The consequences of neglect have, in this crisis, been horrific. Here in India, tens of thousands of migrant workers packed bus stations soon after Prime Minister Narendra Modi imposed a weeks-long lockdown across the country. The buses weren’t running, so many started walking home to their villages. For many, the journey would take days; some died on the way. And, just to underline how little such workers matter, when the government extended the lockdown on April 14, migrants were left in the lurch again. Those who gathered at a train station in Mumbai, hoping to make the journey home, were beaten by police.
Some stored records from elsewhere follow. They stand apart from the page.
Lemma acq_spin_ok l s' : at_pc x = Acq_spin l -> acquire_step c x (at_pc x) s = Some s' -> machine_ok s'.
Proof using All.
  intros Ep. pose proof (s_cpu _ Hs c x Hx) as Hok. pose proof (x_flags _ _ Hok) as Hf. pose proof (x_spin _ _ Hok l Ep) as Hl.
  pose proof (x_ncli _ _ Hok) as Hn. unfold flags_ok in Hf. rewrite Ep in *. simpl. destruct (locks s !! l) as [k|] eqn:Ek; simpl; [|done].
  assert (Hnr : lk_cpu k <> Some c) by (rewrite (own_name l k Ek); intros [? _]; done).
  destruct (locked k) eqn:El; intros [= <-].
  - apply (lock_step_ok s Hs c x Hx l k); try done.
    + eapply move_ok; [exact Hok|by rewrite Ep|done..|simpl; rewrite Ep; simpl; lia|done|]. intros l' [= ->]. done.
    + intros l' _. split; [done|]. unfold recorded. simpl. rewrite Ep. naive_solver.
    + simpl. rewrite El. naive_solver.
    + intros c'. simpl. unfold recorded. simpl. split; [|naive_solver]. intros Hc'. right. split; [congruence|done].
  - apply (lock_step_ok s Hs c x Hx l k); try done.
    + destruct Hok as [G1 G2 G3 G4 G5 G6 G7]. specialize (Hn eq_refl). simpl in Hn. split; simpl; try done.
      * lia.
      * by constructor.
      * intros l' [->|Hl']%elem_of_cons; [by eapply lookup_lt_Some|auto].
      * intros l' [= ->]. by left.
    + intros l' Hne. simpl. unfold recorded. simpl. rewrite Ep, elem_of_cons. split; [naive_solver|]. naive_solver.
    + simpl. intros _. by right.
    + simpl. rewrite elem_of_cons. naive_solver.
    + intros c'. simpl. unfold recorded. simpl. split; [intros Hc'; right; split; [congruence|done]|naive_solver].
Qed.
Similar scenes have transpired across the rest of the developing world, where the informal sector accounts for more than two-thirds of employment. (In India, the figure is closer to 90%.) Migrants usually wind up working in tiny enterprises, or are self-employed, or live off daily wages at construction sites. If they can’t work, they aren’t paid, they can’t eat and they may not be able to make rent. Back home, they can at least hope for a roof over their heads and perhaps a harvest to help bring in.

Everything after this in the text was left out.